[[ Data supplied, beginning ]]

Lemma stale_backup_replaces_file_witness :
  let st' := (Migrate.migrate_file (py "tools/a.sh")
                (Sys.State stale_backup_world [])).1 in
  Sys.files (Sys.fs st') !! py "tools/a.sh" = Some (py "old")
  ∧ Sys.files (Sys.fs st') !! Migrate.backup_of (py "tools/a.sh") = None.
Proof.
  destruct (stale_backup_replaces_file (py "tools/a.sh")
              (Sys.State stale_backup_world []) (py "old"))
    as (H1 & H2 & _).
  - vm_compute. reflexivity.
  - vm_compute. reflexivity.
  - exact (conj H1 H2).
Defined.

(** The copy to the backup stops after three characters. *)
Definition backup_stops : Sys.world :=
  Sys.World {[ py "tools/a.sh" := legacy_script ]} ∅
    {[ py "tools/a.sh.backup" := Sys.WriteStops 3 ]} ∅.

Lemma partial_backup_replaces_file_witness :
  let st' := (Migrate.migrate_file (py "tools/a.sh")
                (Sys.State backup_stops [])).1 in
  Sys.files (Sys.fs st') !! py "tools/a.sh" = Some (py "#!/")
  ∧ Sys.files (Sys.fs st') !! Migrate.backup_of (py "tools/a.sh") = None.
Proof.
  destruct (partial_backup_replaces_file (py "tools/a.sh")
              (Sys.State backup_stops []) legacy_script 3)
    as (H1 & H2 & _).
  - vm_compute. reflexivity.
  - vm_compute. reflexivity.
  - split; [|exact H2]. rewrite H1. vm_compute. reflexivity.
Defined.

(** A tree whose only script does not mention the legacy file. *)
Definition nothing_legacy : Sys.world :=
  Sys.World {[ py "tools/a.sh" := py "echo hi" ]} ∅ ∅ ∅.

Lemma main_nothing_to_migrate_witness :
  Sys.fs (Sys.run (Migrate.main [py "tools/a.sh"]) nothing_legacy).1
  = nothing_legacy
  ∧ Migrate.exit_code
      (Sys.run (Migrate.main [py "tools/a.sh"]) nothing_legacy).2 = 0%Z.
Proof.
  destruct (main_nothing_to_migrate nothing_legacy [py "tools/a.sh"])
    as (H1 & _ & H3).
  - vm_compute. reflexivity.
  - exact (conj H1 H3).
Defined.

(** A tree whose only script holds the legacy block. *)
Definition one_legacy_script : Sys.world :=
  Sys.World {[ py "tools/a.sh" := legacy_script ]} ∅ ∅ ∅.

Lemma main_full_success_witness :
  let st := (Sys.run (Migrate.main [py "tools/a.sh"]) one_legacy_script).1 in
  Migrate.exit_code
    (Sys.run (Migrate.main [py "tools/a.sh"]) one_legacy_script).2 = 0%Z
  ∧ Sys.files (Sys.fs st) !! py "tools/a.sh"
    = Some (Str.join_nl
              [py "#!/bin/bash"; Migrate.NEW_BOOTSTRAP_PATTERN;
               py "echo hi"; []])
  ∧ Sys.files (Sys.fs st) !! Migrate.backup_of (py "tools/a.sh") = None.
Proof.
  destruct (main_full_success one_legacy_script [py "tools/a.sh"])
    as (H1 & H2 & _).
  - apply (bool_decide_unpack _). vm_compute. exact I.
  - intros p Hp. vm_compute in Hp.
    apply list_elem_of_singleton in Hp as ->.
    exists legacy_script. split_and!; try (vm_compute; reflexivity).
    intros H. vm_compute in H. discriminate H.
  - destruct (H2 (py "tools/a.sh")) as [H3 H4]; [vm_compute; left|].
    split; [exact H1|]. split; [|exact H4].
    rewrite H3. vm_compute. reflexivity.
Defined.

[[ Data supplied, end ]]

▶ [What you have to do]:
Could the data above be returned exactly as it stands?

▶ [Response to this task]:
Lemma stale_backup_replaces_file_witness :
  let st' := (Migrate.migrate_file (py "tools/a.sh")
                (Sys.State stale_backup_world [])).1 in
  Sys.files (Sys.fs st') !! py "tools/a.sh" = Some (py "old")
  ∧ Sys.files (Sys.fs st') !! Migrate.backup_of (py "tools/a.sh") = None.
Proof.
  destruct (stale_backup_replaces_file (py "tools/a.sh")
              (Sys.State stale_backup_world []) (py "old"))
    as (H1 & H2 & _).
  - vm_compute. reflexivity.
  - vm_compute. reflexivity.
  - exact (conj H1 H2).
Defined.

(** The copy to the backup stops after three characters. *)
Definition backup_stops : Sys.world :=
  Sys.World {[ py "tools/a.sh" := legacy_script ]} ∅
    {[ py "tools/a.sh.backup" := Sys.WriteStops 3 ]} ∅.

Lemma partial_backup_replaces_file_witness :
  let st' := (Migrate.migrate_file (py "tools/a.sh")
                (Sys.State backup_stops [])).1 in
  Sys.files (Sys.fs st') !! py "tools/a.sh" = Some (py "#!/")
  ∧ Sys.files (Sys.fs st') !! Migrate.backup_of (py "tools/a.sh") = None.
Proof.
  destruct (partial_backup_replaces_file (py "tools/a.sh")
              (Sys.State backup_stops []) legacy_script 3)
    as (H1 & H2 & _).
  - vm_compute. reflexivity.
  - vm_compute. reflexivity.
  - split; [|exact H2]. rewrite H1. vm_compute. reflexivity.
Defined.

(** A tree whose only script does not mention the legacy file. *)
Definition nothing_legacy : Sys.world :=
  Sys.World {[ py "tools/a.sh" := py "echo hi" ]} ∅ ∅ ∅.

Lemma main_nothing_to_migrate_witness :
  Sys.fs (Sys.run (Migrate.main [py "tools/a.sh"]) nothing_legacy).1
  = nothing_legacy
  ∧ Migrate.exit_code
      (Sys.run (Migrate.main [py "tools/a.sh"]) nothing_legacy).2 = 0%Z.
Proof.
  destruct (main_nothing_to_migrate nothing_legacy [py "tools/a.sh"])
    as (H1 & _ & H3).
  - vm_compute. reflexivity.
  - exact (conj H1 H3).
Defined.

(** A tree whose only script holds the legacy block. *)
Definition one_legacy_script : Sys.world :=
  Sys.World {[ py "tools/a.sh" := legacy_script ]} ∅ ∅ ∅.

Lemma main_full_success_witness :
  let st := (Sys.run (Migrate.main [py "tools/a.sh"]) one_legacy_script).1 in
  Migrate.exit_code
    (Sys.run (Migrate.main [py "tools/a.sh"]) one_legacy_script).2 = 0%Z
  ∧ Sys.files (Sys.fs st) !! py "tools/a.sh"
    = Some (Str.join_nl
              [py "#!/bin/bash"; Migrate.NEW_BOOTSTRAP_PATTERN;
               py "echo hi"; []])
  ∧ Sys.files (Sys.fs st) !! Migrate.backup_of (py "tools/a.sh") = None.
Proof.
  destruct (main_full_success one_legacy_script [py "tools/a.sh"])
    as (H1 & H2 & _).
  - apply (bool_decide_unpack _). vm_compute. exact I.
  - intros p Hp. vm_compute in Hp.
    apply list_elem_of_singleton in Hp as ->.
    exists legacy_script. split_and!; try (vm_compute; reflexivity).
    intros H. vm_compute in H. discriminate H.
  - destruct (H2 (py "tools/a.sh")) as [H3 H4]; [vm_compute; left|].
    split; [exact H1|]. split; [|exact H4].
    rewrite H3. vm_compute. reflexivity.
Defined.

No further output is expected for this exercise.